- [What to do] Reproduce the listing below exactly, from its first line down to and including the line with "the first 64".

┌──

(* ===== verification/Sha256.v ===== *)
(** * SHA-256

    The hash of [crypto/sha256], written out (FIPS 180-4) so that every
    definition that hashes stays executable. *)

From S2P Require Import Prelude GoInt.
Open Scope Z_scope.

Module Sha256.

(** The round constants are the first 32 fractional bits of the cube roots of
    the first 64 primes, the initial state those of the square roots of the
    first 8; they are computed here. *)
Definition is_prime (p : Z) : bool :=
  forallb (λ d, negb (p mod d =? 0)) (seqZ 2 (Z.sqrt p - 1)).
Definition primes (n : nat) : list Z := take n (List.filter is_prime (seqZ 2 320)).

Fixpoint cbrt_bits (bits : nat) (r n : Z) : Z :=
  match bits with
  | O => r
  | S b =>
      let r' := r + 2 ^ Z.of_nat b in
      cbrt_bits b (if r' * r' * r' <=? n then r' else r) n
  end.

Definition K : list Z :=
  Eval vm_compute in (λ p, cbrt_bits 40 0 (p * 2 ^ 96) mod 2 ^ 32) <$> primes 64.

Definition H0 : list Z :=
  Eval vm_compute in (λ p, Z.sqrt (p * 2 ^ 64) mod 2 ^ 32) <$> primes 8.

Definition rotr (n x : Z) : Z := Z.lor (Z.shiftr x n) (u32 (Z.shiftl x (32 - n))).
Definition add32 (a b : Z) : Z := u32 (a + b).

Definition Ch (x y z : Z) : Z := Z.lxor (Z.land x y) (Z.land (Z.lxor x (2 ^ 32 - 1)) z).
Definition Maj (x y z : Z) : Z := Z.lxor (Z.lxor (Z.land x y) (Z.land x z)) (Z.land y z).
Definition S0 (x : Z) : Z := Z.lxor (Z.lxor (rotr 2 x) (rotr 13 x)) (rotr 22 x).
Definition S1 (x : Z) : Z := Z.lxor (Z.lxor (rotr 6 x) (rotr 11 x)) (rotr 25 x).
Definition s0 (x : Z) : Z := Z.lxor (Z.lxor (rotr 7 x) (rotr 18 x)) (Z.shiftr x 3).
Definition s1 (x : Z) : Z := Z.lxor (Z.lxor (rotr 17 x) (rotr 19 x)) (Z.shiftr x 10).

(** Big-endian words. *)
Definition put_be (n : nat) (z : Z) : bytes := reverse (put_le n z).
Definition get_be (s : bytes) : Z := get_le (reverse s).

Definition pad (m : bytes) : bytes :=
  let z := (Z.to_nat ((55 - len m) mod 64)) in
  m ++ [z2b 128] ++ replicate z x00 ++ put_be 8 (8 * len m).

Fixpoint chunks (fuel n : nat) (s : bytes) : list bytes :=
  match fuel, s with
  | S fuel, _ :: _ => take n s :: chunks fuel n (drop n s)
  | _, _ => []
  end.

(** The message schedule, newest word first. *)
Fixpoint schedule (n : nat) (w : list Z) : list Z :=
  match n with
  | O => w
  | S n =>
      let at_ i := default 0 (w !! i) in
      schedule n (add32 (add32 (s1 (at_ 1%nat)) (at_ 6%nat))
                        (add32 (s0 (at_ 14%nat)) (at_ 15%nat)) :: w)
  end.

Definition round (v : list Z) (kw : Z * Z) : list Z :=
  match v with
  | [a; b; c; d; e; f; g; h] =>
      let t1 := add32 (add32 (add32 h (S1 e)) (add32 (Ch e f g) kw.1)) kw.2 in
      let t2 := add32 (S0 a) (Maj a b c) in
      [add32 t1 t2; a; b; c; add32 d t1; e; f; g]
  | _ => v
  end.

Definition block (h : list Z) (blk : bytes) : list Z :=
  let w := reverse (schedule 48 (reverse (get_be <$> chunks 16 4 blk))) in
  zip_with add32 h (foldl round h (zip K w)).

Definition digest (m : bytes) : bytes :=
  let p := pad m in
  mjoin (put_be 4 <$> foldl block H0 (chunks (length p) 64 p)).

End Sha256.

(** [sha256.Sum256(m)]. *)
Definition sha256 (m : bytes) : array 32 := copy_arr 32 (Sha256.digest m).

(** The FIPS 180-4 test vector for [abc]. *)
Example sha256_abc :
  get_le (reverse (sl (sha256 (str "abc")))) =
  0xba7816bf8f01cfea414140de5dae2223b00361a396177a9cb410ff61f20015ad.
Proof. by vm_compute. Qed.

└──

- [Result for this task]
(* ===== verification/Sha256.v ===== *)
(** * SHA-256

    The hash of [crypto/sha256], written out (FIPS 180-4) so that every
    definition that hashes stays executable. *)

From S2P Require Import Prelude GoInt.
Open Scope Z_scope.

Module Sha256.

(** The round constants are the first 32 fractional bits of the cube roots of
    the first 64 primes, the initial state those of the square roots of the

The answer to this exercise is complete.